Required action:
Among the lines of data below, reproduce only those from the one with "ra_RenewalDecision : string;" through the one with "rb_subscriptions : gmap", exactly as they stand, both ends included.

Stored data:

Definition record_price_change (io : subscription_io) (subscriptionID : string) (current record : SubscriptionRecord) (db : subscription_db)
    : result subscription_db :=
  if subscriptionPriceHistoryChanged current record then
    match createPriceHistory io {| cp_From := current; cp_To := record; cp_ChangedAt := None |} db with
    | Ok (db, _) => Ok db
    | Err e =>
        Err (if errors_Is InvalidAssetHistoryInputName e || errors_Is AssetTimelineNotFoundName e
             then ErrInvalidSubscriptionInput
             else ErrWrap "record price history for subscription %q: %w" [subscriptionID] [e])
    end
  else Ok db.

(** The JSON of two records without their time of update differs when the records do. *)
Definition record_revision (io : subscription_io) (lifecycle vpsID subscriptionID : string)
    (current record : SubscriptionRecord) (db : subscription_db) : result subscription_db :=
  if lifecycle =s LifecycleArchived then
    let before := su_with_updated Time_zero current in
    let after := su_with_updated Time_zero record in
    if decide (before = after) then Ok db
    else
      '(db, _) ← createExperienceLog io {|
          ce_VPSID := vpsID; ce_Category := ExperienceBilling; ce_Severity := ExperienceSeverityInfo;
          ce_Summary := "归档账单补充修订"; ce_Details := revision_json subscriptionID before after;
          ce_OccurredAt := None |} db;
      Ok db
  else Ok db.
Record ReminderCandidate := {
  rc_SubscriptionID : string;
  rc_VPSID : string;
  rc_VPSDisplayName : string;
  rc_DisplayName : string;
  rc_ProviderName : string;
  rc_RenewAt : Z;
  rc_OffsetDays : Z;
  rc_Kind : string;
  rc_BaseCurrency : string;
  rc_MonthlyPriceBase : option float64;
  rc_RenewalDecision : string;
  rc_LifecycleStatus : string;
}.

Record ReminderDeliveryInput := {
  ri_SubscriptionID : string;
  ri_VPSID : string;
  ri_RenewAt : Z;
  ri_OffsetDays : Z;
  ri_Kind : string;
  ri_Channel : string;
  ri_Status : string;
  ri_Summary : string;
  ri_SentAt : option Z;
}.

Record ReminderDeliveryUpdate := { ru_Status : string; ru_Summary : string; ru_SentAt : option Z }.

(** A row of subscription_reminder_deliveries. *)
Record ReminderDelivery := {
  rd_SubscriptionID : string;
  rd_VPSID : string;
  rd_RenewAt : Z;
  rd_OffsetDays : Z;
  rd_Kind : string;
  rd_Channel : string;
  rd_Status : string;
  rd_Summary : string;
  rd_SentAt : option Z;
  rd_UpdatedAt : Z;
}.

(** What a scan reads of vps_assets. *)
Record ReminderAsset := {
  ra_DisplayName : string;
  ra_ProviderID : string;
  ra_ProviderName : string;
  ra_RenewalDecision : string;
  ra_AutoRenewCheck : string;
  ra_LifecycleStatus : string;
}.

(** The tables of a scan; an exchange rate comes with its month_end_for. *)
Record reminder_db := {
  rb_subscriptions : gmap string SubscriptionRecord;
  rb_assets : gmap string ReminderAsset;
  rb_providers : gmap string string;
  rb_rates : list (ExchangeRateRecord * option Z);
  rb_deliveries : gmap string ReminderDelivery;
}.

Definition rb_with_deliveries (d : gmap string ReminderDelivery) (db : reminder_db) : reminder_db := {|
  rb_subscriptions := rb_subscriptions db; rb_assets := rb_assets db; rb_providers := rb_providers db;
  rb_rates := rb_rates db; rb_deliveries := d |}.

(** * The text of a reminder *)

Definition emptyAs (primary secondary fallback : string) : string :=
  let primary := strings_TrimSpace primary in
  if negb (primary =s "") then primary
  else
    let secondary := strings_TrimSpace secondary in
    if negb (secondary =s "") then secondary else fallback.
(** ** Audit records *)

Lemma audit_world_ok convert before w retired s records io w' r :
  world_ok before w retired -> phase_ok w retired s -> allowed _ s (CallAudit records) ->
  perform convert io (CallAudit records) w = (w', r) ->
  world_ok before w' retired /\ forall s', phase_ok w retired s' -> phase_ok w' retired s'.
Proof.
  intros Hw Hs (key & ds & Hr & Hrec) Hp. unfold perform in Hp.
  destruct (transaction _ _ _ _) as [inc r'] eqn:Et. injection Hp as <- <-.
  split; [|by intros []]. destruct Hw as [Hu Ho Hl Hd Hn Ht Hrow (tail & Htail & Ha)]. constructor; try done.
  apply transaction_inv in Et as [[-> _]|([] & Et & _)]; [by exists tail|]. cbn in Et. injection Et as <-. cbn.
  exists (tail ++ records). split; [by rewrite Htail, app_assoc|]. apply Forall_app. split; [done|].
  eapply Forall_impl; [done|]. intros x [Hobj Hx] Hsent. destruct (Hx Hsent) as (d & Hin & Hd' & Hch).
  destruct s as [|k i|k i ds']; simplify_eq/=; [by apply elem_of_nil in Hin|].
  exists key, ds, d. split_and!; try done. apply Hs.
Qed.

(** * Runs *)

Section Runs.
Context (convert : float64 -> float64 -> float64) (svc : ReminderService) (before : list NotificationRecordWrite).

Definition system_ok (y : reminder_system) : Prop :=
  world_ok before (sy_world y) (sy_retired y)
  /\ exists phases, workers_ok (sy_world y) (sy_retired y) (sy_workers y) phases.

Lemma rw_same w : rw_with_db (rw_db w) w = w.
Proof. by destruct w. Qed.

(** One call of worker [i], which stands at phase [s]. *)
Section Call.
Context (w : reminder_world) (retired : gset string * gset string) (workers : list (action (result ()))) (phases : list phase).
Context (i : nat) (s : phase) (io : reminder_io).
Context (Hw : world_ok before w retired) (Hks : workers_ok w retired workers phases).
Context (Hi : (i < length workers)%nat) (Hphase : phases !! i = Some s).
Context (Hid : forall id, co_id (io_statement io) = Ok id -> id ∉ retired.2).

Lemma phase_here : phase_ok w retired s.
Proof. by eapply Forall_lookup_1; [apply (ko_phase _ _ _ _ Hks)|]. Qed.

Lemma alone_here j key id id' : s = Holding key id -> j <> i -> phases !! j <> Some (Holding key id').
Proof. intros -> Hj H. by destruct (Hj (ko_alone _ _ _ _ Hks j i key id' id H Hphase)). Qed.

Result:
  ra_RenewalDecision : string;
  ra_AutoRenewCheck : string;
  ra_LifecycleStatus : string;
}.

(** The tables of a scan; an exchange rate comes with its month_end_for. *)
Record reminder_db := {
  rb_subscriptions : gmap string SubscriptionRecord;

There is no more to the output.